The Expedition of Humphry Clinker, Tobias Smollett's last published novel and most celebrated work, appeared in June 1771, three months before the author's death. A classic in the history of the English novel, it takes the form of a collection of letters written by various members of Mr. Matthew Bramble's family (for whom Humphry Clinker is a general servant) during their eight months of travel in England and Scotland in the 1760s. The wanderings of the Bramble party result in a series of amusing adventures and episodes, unfolding within the main plot in which the eccentric and contentious characters--"originals" as Bramble's nephew calls them--discover the sources of true happiness.
In this work, Smollett realized two long-standing artistic goals--a harmonious fusion of satire and comedy and, through the deliberate intertwining of historical and contrived details, a portrayal of the world as constructed from both fiction and fact. In achieving the latter, Smollett was aided by the novel's form, for the epistolary style of travel books in his day set a precedent for the extensive commentary on incidents, experiences, people, and places in Humphry Clinker and allowed him to relate the same stories through multiple points of view.

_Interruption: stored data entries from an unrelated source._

(** * ipc_bench: round-trip latency of an L4 IPC call between two threads

    Shallow embedding of [server/src/ipc_bench.cc].  The program has three
    procedures: [thread1_fn] (the initiator, which times [BENCH_SIZE] calls),
    [thread2_fn] (the responder, which answers every request with a time
    stamp) and [main] (which creates the responder, asks the scheduler to
    move it to CPU 1 and runs the initiator).

    Everything the procedures obtain from outside (clock readings, time
    stamp counter readings, what an IPC operation returns) is an explicit
    input; everything they do to the outside (lines written, IPC and
    scheduler requests) is an explicit list of events. *)

From Stdlib Require Import ZArith String List Bool Lia Permutation.
Import ListNotations.
Local Open Scope Z_scope.

(** ** Machine integers

    The data model is LP64 (amd64): [unsigned] has 32 bits; [long],
    [unsigned long], [l4_umword_t], [time_t] and [unsigned long long] have
    64 bits.  Unsigned arithmetic wraps; a conversion to [long] keeps the
    value modulo [2^64]; signed overflow is undefined.  Integers are [Z];
    a wrap is written as a mask ([Z.land]) so that long runs evaluate
    quickly, and [to_ulong_mod] and its neighbours restate it with [mod]. *)

Module CInt.

Definition UINT_MAX : Z := Eval vm_compute in Z.ones 32.
Definition ULONG_MAX : Z := Eval vm_compute in Z.ones 64.
Definition LONG_MAX : Z := Eval vm_compute in Z.ones 63.
Definition LONG_MIN : Z := Eval vm_compute in - Z.ones 63 - 1.

(** Unsigned types keep the low bits of a result. *)
Definition to_unsigned (x : Z) : Z := Z.land x UINT_MAX.
Definition to_ulong (x : Z) : Z := Z.land x ULONG_MAX.
Definition to_ullong (x : Z) : Z := Z.land x ULONG_MAX.

(** Conversion to [long]: the same 64 bits read in two's complement. *)
Definition to_long (x : Z) : Z :=
  let r := Z.land x ULONG_MAX in
  if r <=? LONG_MAX then r else r - ULONG_MAX - 1.

Definition in_long (x : Z) : bool := (LONG_MIN <=? x) && (x <=? LONG_MAX).

End CInt.
Import CInt.

(** ** Events and outcomes *)

Inductive l4_timeout_t : Type :=
| L4_IPC_NEVER
| L4_IPC_BOTH_TIMEOUT_0.

Record l4_msgtag_t : Type := l4_msgtag
  { tag_label : Z; tag_words : Z; tag_items : Z; tag_flags : Z }.

(** The scheduling parameters as [main] fills them in: the priority given to
    [l4_sched_param] and the two arguments of [l4_sched_cpu_set]. *)
Record l4_sched_param_t : Type :=
  { prio : Z; affinity_offset : Z; affinity_granularity : Z }.

(** The two message registers the program uses, [mr[0]] and [mr[1]]. *)
Record l4_msg_regs_t : Type := { mr_0 : Z; mr_1 : Z }.

Record timespec : Type := { tv_sec : Z; tv_nsec : Z }.

Inductive event : Type :=
| printf (fmt : string) (args : list Z)
| fprintf_stderr (fmt : string) (args : list Z)
| l4_ipc_call (dest : Z) (tag : l4_msgtag_t) (timeout : l4_timeout_t)
| l4_ipc_wait (timeout : l4_timeout_t)
| l4_ipc_reply_and_wait (tag : l4_msgtag_t) (mr : l4_msg_regs_t)
                        (timeout : l4_timeout_t)
| run_thread (thread : Z) (sp : l4_sched_param_t).

(** How a procedure ends on the inputs it was given: it returns, it stays
    suspended in an IPC operation for which the environment has no further
    answer, or it executes an operation whose behaviour C++ leaves
    undefined. *)
Inductive outcome (A : Type) : Type :=
| Done (a : A)
| Blocked
| Undefined.
Arguments Done {A} a.
Arguments Blocked {A}.
Arguments Undefined {A}.

(** A computation: the events it performed, in order, and how it ended. *)
Definition run (A : Type) : Type := (list event * outcome A)%type.

Definition ret {A : Type} (a : A) : run A := ([], Done a).

Definition bind {A B : Type} (m : run A) (f : A -> run B) : run B :=
  match m with
  | (l, Done a) => let (l', r) := f a in (l ++ l', r)
  | (l, Blocked) => (l, Blocked)
  | (l, Undefined) => (l, Undefined)
  end.

Definition emit (e : event) : run unit := ([e], Done tt).
Definition blocked {A : Type} : run A := ([], Blocked).
Definition undefined {A : Type} : run A := ([], Undefined).

Declare Scope run_scope.
Delimit Scope run_scope with run.
Notation "x <- m ;; k" := (bind m (fun x => k))
  (at level 100, m at next level, right associativity) : run_scope.
Notation "' p <- m ;; k" := (bind m (fun x => let p := x in k))
  (at level 100, p pattern, m at next level, right associativity) : run_scope.
Notation "m ;;; k" := (bind m (fun _ => k))
  (at level 100, right associativity) : run_scope.
Local Open Scope run_scope.

(** Signed [long] operations, undefined on overflow and on division by
    zero. *)
Definition checked (x : Z) : run Z :=
  if in_long x then ret x else undefined.

Definition smul (a b : Z) : run Z := checked (a * b).
Definition sadd (a b : Z) : run Z := checked (a + b).
Definition sdiv (a b : Z) : run Z :=
  if b =? 0 then undefined else checked (Z.quot a b).
Definition srem (a b : Z) : run Z :=
  if (b =? 0) || negb (in_long (Z.quot a b)) then undefined
  else ret (Z.rem a b).
Definition udiv (a b : Z) : run Z :=
  if b =? 0 then undefined else ret (a / b).

(** ** The initiator, [thread1_fn] *)

(** What one pass through the loop body reads from its environment. *)
Record attempt : Type :=
  { tp : timespec;              (* clock_gettime(CLOCK_MONOTONIC, &tp) *)
    tsc_start : Z;              (* first __builtin_ia32_rdtsc () *)
    tsc_end : Z;                (* second __builtin_ia32_rdtsc () *)
    ipc_error : Z;              (* l4_ipc_error(tag, l4_utcb()) *)
    reply : l4_msg_regs_t }.    (* message registers when the call returns *)

(** The variables that live across iterations, and the message registers. *)
Record thread1_vars : Type :=
  { ts_total : timespec; tsc_sum : Z; utcb_mr : l4_msg_regs_t }.

Definition BENCH_SIZE : Z := 100000.

(** [--i] and [++i] on [unsigned i]. *)
Definition decr (i : Z) : Z := to_unsigned (i - 1).
Definition incr (i : Z) : Z := to_unsigned (i + 1).

(** The two right-hand sides of the [+=] in the success branch, lines 64 to
    71.  [mr] has type [l4_umword_t], so each is computed in
    [unsigned long]. *)
Definition elapsed (tp : timespec) (mr : l4_msg_regs_t) : Z * Z :=
  if tv_nsec tp >? to_long (mr_1 mr)
  then (to_ulong (to_ulong (mr_0 mr + 1) - to_ulong (tv_sec tp)),
        to_ulong (to_ulong (mr_1 mr + 1000000000) - to_ulong (tv_nsec tp)))
  else (to_ulong (mr_0 mr - to_ulong (tv_sec tp)),
        to_ulong (mr_1 mr - to_ulong (tv_nsec tp))).

(** [ts_total.tv_sec += ...; ts_total.tv_nsec += ...]: the sum is formed in
    [unsigned long] and converted back to [long]. *)
Definition accumulate (total : timespec) (a : attempt) : timespec :=
  let (dsec, dnsec) := elapsed (tp a) (reply a) in
  {| tv_sec := to_long (to_ulong (tv_sec total) + dsec);
     tv_nsec := to_long (to_ulong (tv_nsec total) + dnsec) |}.

(** Line 53: [tsc_sum += __builtin_ia32_rdtsc () - tsc_start], in
    [unsigned long long]. *)
Definition add_cycles (sum : Z) (a : attempt) : Z :=
  to_ullong (sum + to_ullong (tsc_end a - tsc_start a)).

Definition cleared : l4_msg_regs_t := {| mr_0 := 0; mr_1 := 0 |}.

(** Lines 46 to 76: one pass through the body of the [for] loop.  The result
    is the value of [i] and of the variables when the body ends. *)
Definition loop_body (t2 : Z) (i : Z) (v : thread1_vars) (a : attempt)
  : run (Z * thread1_vars) :=
  emit (l4_ipc_call t2 (l4_msgtag 0 0 0 0) L4_IPC_NEVER) ;;;
  let tsc_sum' := add_cycles (tsc_sum v) a in
  '(i', total') <-
    (if negb (ipc_error a =? 0)
     then
       emit (fprintf_stderr "thread1: IPC error: %x\n" [ipc_error a]) ;;;
       ret (decr i, ts_total v)
     else ret (i, accumulate (ts_total v) a)) ;;
  ret (i', {| ts_total := total'; tsc_sum := tsc_sum'; utcb_mr := cleared |}).

(** Line 44: [for (unsigned i = ...; i < BENCH_SIZE; ++i)], from the test of
    the condition on.  Every pass consumes one attempt; without one the call
    never returns. *)
Fixpoint thread1_loop (t2 bench i : Z) (v : thread1_vars) (tr : list attempt)
  : run (thread1_vars * list attempt) :=
  if i <? bench then
    match tr with
    | [] => blocked
    | a :: tr' =>
        '(i', v') <- loop_body t2 i v a ;;
        thread1_loop t2 bench (incr i') v' tr'
    end
  else ret (v, tr).

(** Lines 80 to 85. *)
Definition report (bench : Z) (v : thread1_vars) : run unit :=
  let ts := ts_total v in
  seconds_as_ns <- smul (tv_sec ts) 1000000000 ;;
  emit (printf "Total l4_ipc_call() time: %5lu.%09lus\n"
               [tv_sec ts; tv_nsec ts]) ;;;
  q <- sdiv seconds_as_ns 1000000000 ;;
  avg_sec <- sdiv q bench ;;
  r <- srem seconds_as_ns 1000000000 ;;
  s <- sadd (tv_nsec ts) r ;;
  avg_nsec <- sdiv s bench ;;
  emit (printf "AVG l4_ipc_call() time  : %5lu.%09lus\n"
               [avg_sec; avg_nsec]) ;;;
  avg_cycles <- udiv (tsc_sum v) bench ;;
  emit (printf "AVG IPC Roundtrip cycles: %15llu\n" [avg_cycles]).

Definition thread1_init (mr : l4_msg_regs_t) : thread1_vars :=
  {| ts_total := {| tv_sec := 0; tv_nsec := 0 |};
     tsc_sum := 0;
     utcb_mr := mr |}.

(** [thread1_fn], with the global [t2], the message registers at entry and
    the answers of the environment as arguments. *)
Definition thread1_fn (t2 : Z) (mr : l4_msg_regs_t) (tr : list attempt)
  : run unit :=
  '(v, _) <- thread1_loop t2 BENCH_SIZE 0 (thread1_init mr) tr ;;
  report BENCH_SIZE v.

(** ** The responder, [thread2_fn] *)

(** What the responder finds when a wait returns: the error code of the
    operation, and the time [clock_gettime] gives at that moment. *)
Record wakeup : Type :=
  { w_ipc_error : Z;            (* l4_ipc_error(tag, l4_utcb()) *)
    w_tp : timespec }.          (* clock_gettime(CLOCK_MONOTONIC, &tp) *)

(** Lines 104 to 121: one pass through the body of [while (1)], up to and
    including the operation in which the thread suspends again. *)
Definition thread2_body (w : wakeup) : run unit :=
  if negb (w_ipc_error w =? 0)
  then
    emit (fprintf_stderr "thread2: IPC error: %x\n" [w_ipc_error w]) ;;;
    emit (l4_ipc_wait L4_IPC_NEVER)
  else
    let mr := {| mr_0 := to_ulong (tv_sec (w_tp w));
                 mr_1 := to_ulong (tv_nsec (w_tp w)) |} in
    emit (l4_ipc_reply_and_wait (l4_msgtag 0 2 0 0) mr L4_IPC_NEVER).

(** [while (1)] has no [break] and no [return] inside: the loop is left only
    by staying suspended.  The result type is that of the [return NULL] in
    line 123. *)
Fixpoint thread2_loop (ws : list wakeup) : run Z :=
  match ws with
  | [] => blocked
  | w :: ws' => thread2_body w ;;; thread2_loop ws'
  end.

Definition thread2_fn (ws : list wakeup) : run Z :=
  emit (l4_ipc_wait L4_IPC_NEVER) ;;;
  thread2_loop ws.

(** ** The bootstrap, [main] *)

Definition l4_sched_param (p : Z) : l4_sched_param_t :=
  {| prio := p; affinity_offset := 0; affinity_granularity := 0 |}.

Definition set_affinity (sp : l4_sched_param_t) (offset granularity : Z)
  : l4_sched_param_t :=
  {| prio := prio sp;
     affinity_offset := offset;
     affinity_granularity := granularity |}.

(** [main], with the result of [pthread_create], the thread handle it stored
    in [t2], the value of [l4_error] for the scheduler's answer, and the
    inputs of [thread1_fn] as arguments.  The responder that
    [pthread_create] started runs beside it; what it does to the initiator
    is in the attempts of [tr].  The result is the exit status. *)
Definition main (pthread_create_rc t2 l4_error : Z)
                (mr : l4_msg_regs_t) (tr : list attempt) : run Z :=
  if negb (pthread_create_rc =? 0)
  then
    emit (fprintf_stderr "Thread creation failed\n" []) ;;;
    ret 1
  else
    let sp := l4_sched_param 20 in
    let c := 1 in
    let sp := set_affinity sp c 0 in
    emit (run_thread t2 sp) ;;;
    (if negb (l4_error =? 0)
     then emit (printf "Error migrating thread %p to CPU: %02d\n" [t2; c])
     else ret tt) ;;;
    emit (printf "Migrated Thread %p -> CPU: %02d\n" [t2; c]) ;;;
    thread1_fn t2 mr tr ;;;
    ret 0.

Much of the continuing appeal of the novel can be traced to the gossipy insights found in its mass of historical, biographical, economic, political, social, geographical, and topographical details. One meets, for example, Smollett's version of such historical personages as William Pitt, James Quin, and the Duke of Newcastle, as well as fictionalized versions of Smollett's own friends and enemies. Even minor characters are often taken directly from history. In addition, the book includes numerous quotations from and allusions to the Bible, earlier and contemporary literature, the Book of Common Prayer, medical matter, and proverbial lore.

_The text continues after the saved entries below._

(** X3. A start whose request fails (no response, or a response that is
    not 2xx) changes neither the cached run identifier nor the environment
    variable: the calls that follow resolve the identifier they would have
    resolved before, a stale one included. The first variant returns null;
    the second returns null or, when clearing the file failed, rejects. *)
Theorem failed_start_keeps_run_id (config : Config) (o : Oracle)
  (s1 : V1.State) (s2 : V2.State) :
  isJenkins (this s1) = true -> isJenkins (this s2) = true ->
  net_ok o = false ->
  (returns_null (fst (call_v1 config Start o s1)) /\
   resolve (snd (call_v1 config Start o s1)) = resolve s1 /\
   env_PIPELINE_RUN_ID (world (snd (call_v1 config Start o s1)))
     = env_PIPELINE_RUN_ID (world s1)) /\
  ((returns_null (fst (call_v2 config Start o s2)) \/
    propagates_exception (fst (call_v2 config Start o s2))) /\
   resolve (snd (call_v2 config Start o s2)) = resolve s2 /\
   env_PIPELINE_RUN_ID (world (snd (call_v2 config Start o s2)))
     = env_PIPELINE_RUN_ID (world s2)).
Proof.
  intros He1 He2 Hn. split.
  - destruct (beforeAllTests_v1_effect config o (advance (tick o) s1) He1)
      as (A & _).
    destruct (start_v1_run_id config o (advance (tick o) s1) He1) as (P & E).
    rewrite Hn in A, P, E.
    split; [exact A|]. split; [|exact E].
    change (call_v1 config Start o s1)
      with (V1.beforeAllTests config o (advance (tick o) s1)).
    unfold resolve. rewrite P, E. reflexivity.
  - destruct (beforeAllTests_v2_effect config o (advance (tick o) s2) He2)
      as (_ & _ & A).
    destruct (start_v2_run_id config o (advance (tick o) s2) He2) as (P & E).
    rewrite Hn, andb_false_r in P, E. cbn [andb] in E.
    split; [|split; [|exact E]].
    + destruct (dir_ok o && write_ok o).
      * left. destruct A as (A & _). rewrite Hn in A. exact A.
      * right. apply A.
    + change (call_v2 config Start o s2)
        with (V2.beforeAllTests config o (advance (tick o) s2)).
      unfold resolve. rewrite P, E. reflexivity.
Qed.

Lemma failed_start_keeps_run_id_witness :
  resolve (snd (call_v1 ci_config Start (after 5 timed_out) started_v1))
    = Some "run-42" /\
  resolve (snd (call_v2 ci_config Start (after 5 server_error) started_v2))
    = Some "run-42".
Proof.
  split.
  - apply (proj1 (failed_start_keeps_run_id ci_config (after 5 timed_out)
                    started_v1 started_v2 eq_refl eq_refl eq_refl)).
  - apply (proj2 (failed_start_keeps_run_id ci_config (after 5 server_error)
                    started_v1 started_v2 eq_refl eq_refl eq_refl)).
Defined.

(** X4. A 2xx answer to start that carries no run identifier. The first
    variant returns the body as for a success and stores the string
    "undefined" in the environment variable, which the recordTest calls
    that follow resolve and send as run identifier. The second variant
    returns null, leaves the environment variable alone and forgets the
    identifier it had cached. *)
Theorem start_without_run_id (config : Config) (o o' : Oracle)
  (title status : string) (third : Arg) (s1 : V1.State) (s2 : V2.State) :
  isJenkins (this s1) = true -> isJenkins (this s2) = true ->
  net_ok o = true ->
  run_id (net_data o) = None -> pipeline_run_run_id (net_data o) = None ->
  dir_ok o && write_ok o = true ->
  (fst (call_v1 config Start o s1) = Ok (Some (net_data o)) /\
   env_PIPELINE_RUN_ID (world (snd (call_v1 config Start o s1)))
     = Some "undefined" /\
   exists u p,
     requests_between (snd (call_v1 config Start o s1))
       (snd (call_v1 config (RecordTest title status third) o'
               (snd (call_v1 config Start o s1))))
       [mkRequest POST u (V1.CaseCreate p)] /\
     V1.cp_run p = "undefined") /\
  (returns_null (fst (call_v2 config Start o s2)) /\
   env_PIPELINE_RUN_ID (world (snd (call_v2 config Start o s2)))
     = env_PIPELINE_RUN_ID (world s2) /\
   pipelineRunId (this (snd (call_v2 config Start o s2))) = None).
Proof.
  intros He1 He2 Hn Hr1 Hr2 Hio. split.
  - destruct (beforeAllTests_v1_effect config o (advance (tick o) s1) He1)
      as (A & _ & _ & E1 & _).
    destruct (start_v1_run_id config o (advance (tick o) s1) He1) as (P & E).
    rewrite Hn in A, P, E. rewrite Hr1 in P, E.
    split; [exact A|]. split; [exact E|].
    set (a1 := snd (call_v1 config Start o s1)).
    assert (Hres : resolve (advance (tick o') a1) = Some "undefined").
    { apply resolve_of_env; [exact P|exact E|reflexivity]. }
    destruct (afterEachTest_v1_effect config o' title status third
                (advance (tick o') a1) "undefined" E1 Hres eq_refl)
      as (_ & Q & _).
    eexists _, _. split; [exact Q|reflexivity].
  - destruct (beforeAllTests_v2_effect config o (advance (tick o) s2) He2)
      as (_ & _ & A).
    destruct (start_v2_run_id config o (advance (tick o) s2) He2) as (P & E).
    rewrite Hio in A. destruct A as (A & _).
    rewrite Hio, Hn in P, E. cbn [andb] in P, E.
    rewrite Hn, Hr2 in A. rewrite Hr2 in P, E.
    cbn [truthy_opt andb] in A, E.
    split; [exact A|]. split; [exact E|exact P].
Qed.

Lemma start_without_run_id_witness :
  env_PIPELINE_RUN_ID
    (world (snd (call_v1 ci_config Start (after 5 (Responds 200 no_data))
                   (fresh_v1 ci_config)))) = Some "undefined" /\
  returns_null
    (fst (call_v2 ci_config Start (after 5 (Responds 200 no_data))
            (fresh_v2 ci_config))).
Proof.
  destruct (start_without_run_id ci_config (after 5 (Responds 200 no_data))
              (after 10 created) "TC-001" "passed" Null
              (fresh_v1 ci_config) (fresh_v2 ci_config)
              eq_refl eq_refl eq_refl eq_refl eq_refl eq_refl)
    as ((_ & A & _) & (C & _)).
  split; [exact A|exact C].
Defined.

(** ** What a call may do to the file and to the network *)

Ltac at_most_one :=
  first
    [ exists []; split; [rewrite List.app_nil_r; reflexivity|simpl; lia]
    | eexists [_]; split; [reflexivity|simpl; lia] ].

Lemma recorded_calls_cons c o cs :
  recorded_calls ((c, o) :: cs) = recorded_calls [(c, o)] ++ recorded_calls cs.
Proof. unfold recorded_calls. simpl. rewrite List.app_nil_r. reflexivity. Qed.

Lemma call_v1_bounded config c o (s : V1.State) :
  (exists l, sent (world (snd (call_v1 config c o s))) = sent (world s) ++ l
             /\ (List.length l <= if may_request c then 1 else 0)%nat) /\
  (c <> Start ->
   exists l, records (snd (call_v1 config c o s)) = records s ++ l
             /\ (List.length l <= List.length (recorded_calls [(c, o)]))%nat).
Proof.
  js_intro s o. unfold recorded_calls.
  destruct c; cbn [may_request flat_map fst app List.length];
    (split; [|intros Hc; try contradiction]);
    js_cases; at_most_one.
Qed.

Lemma call_v2_bounded config c o (s : V2.State) :
  (exists l, sent (world (snd (call_v2 config c o s))) = sent (world s) ++ l
             /\ (List.length l <= if may_request c then 1 else 0)%nat) /\
  (c <> Start ->
   exists l, records (snd (call_v2 config c o s)) = records s ++ l
             /\ (List.length l <= List.length (recorded_calls [(c, o)]))%nat).
Proof.
  js_intro s o. unfold recorded_calls.
  destruct c; cbn [may_request flat_map fst app List.length];
    (split; [|intros Hc; try contradiction]);
    js_cases; at_most_one.
Qed.

Section Bounded.

Context {R B : Type}.
Variable call : Call -> Oracle -> St R B -> Outcome * St R B.

Hypothesis call_bounded : forall c o s,
  (exists l, sent (world (snd (call c o s))) = sent (world s) ++ l
             /\ (List.length l <= if may_request c then 1 else 0)%nat) /\
  (c <> Start ->
   exists l, records (snd (call c o s)) = records s ++ l
             /\ (List.length l <= List.length (recorded_calls [(c, o)]))%nat).

Lemma run_sent_bounded cs : forall s,
  exists l, sent (world (run_state call cs s)) = sent (world s) ++ l
            /\ (List.length l <= List.length (requesting_calls cs))%nat.
Proof.
  induction cs as [|[c o] cs IH]; intros s.
  - exists []. split; [rewrite List.app_nil_r; reflexivity|simpl; lia].
  - rewrite run_state_cons.
    destruct (call_bounded c o s) as ((l1 & E1 & L1) & _).
    destruct (IH (snd (call c o s))) as (l2 & E2 & L2).
    exists (l1 ++ l2). split.
    + rewrite E2, E1, app_assoc. reflexivity.
    + rewrite length_app. unfold requesting_calls in *. simpl.
      destruct (may_request c); simpl; lia.
Qed.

This edition of Humphry Clinker includes illustrations by George Cruikshank and Thomas Rowlandson and is the first scholarly edition to feature a comprehensive introduction, exhaustive textual editing, and detailed notes that cite passages from Smollett's nonfictional works and the works of his contemporaries to analyze the mass of allusions and references in the novel. Thomas R. Preston's introduction discusses the composition, publication, and early reception of Humphry Clinker, the crucial importance of money in the narrative and its revelation of character, and Smollett's use of language and dialect.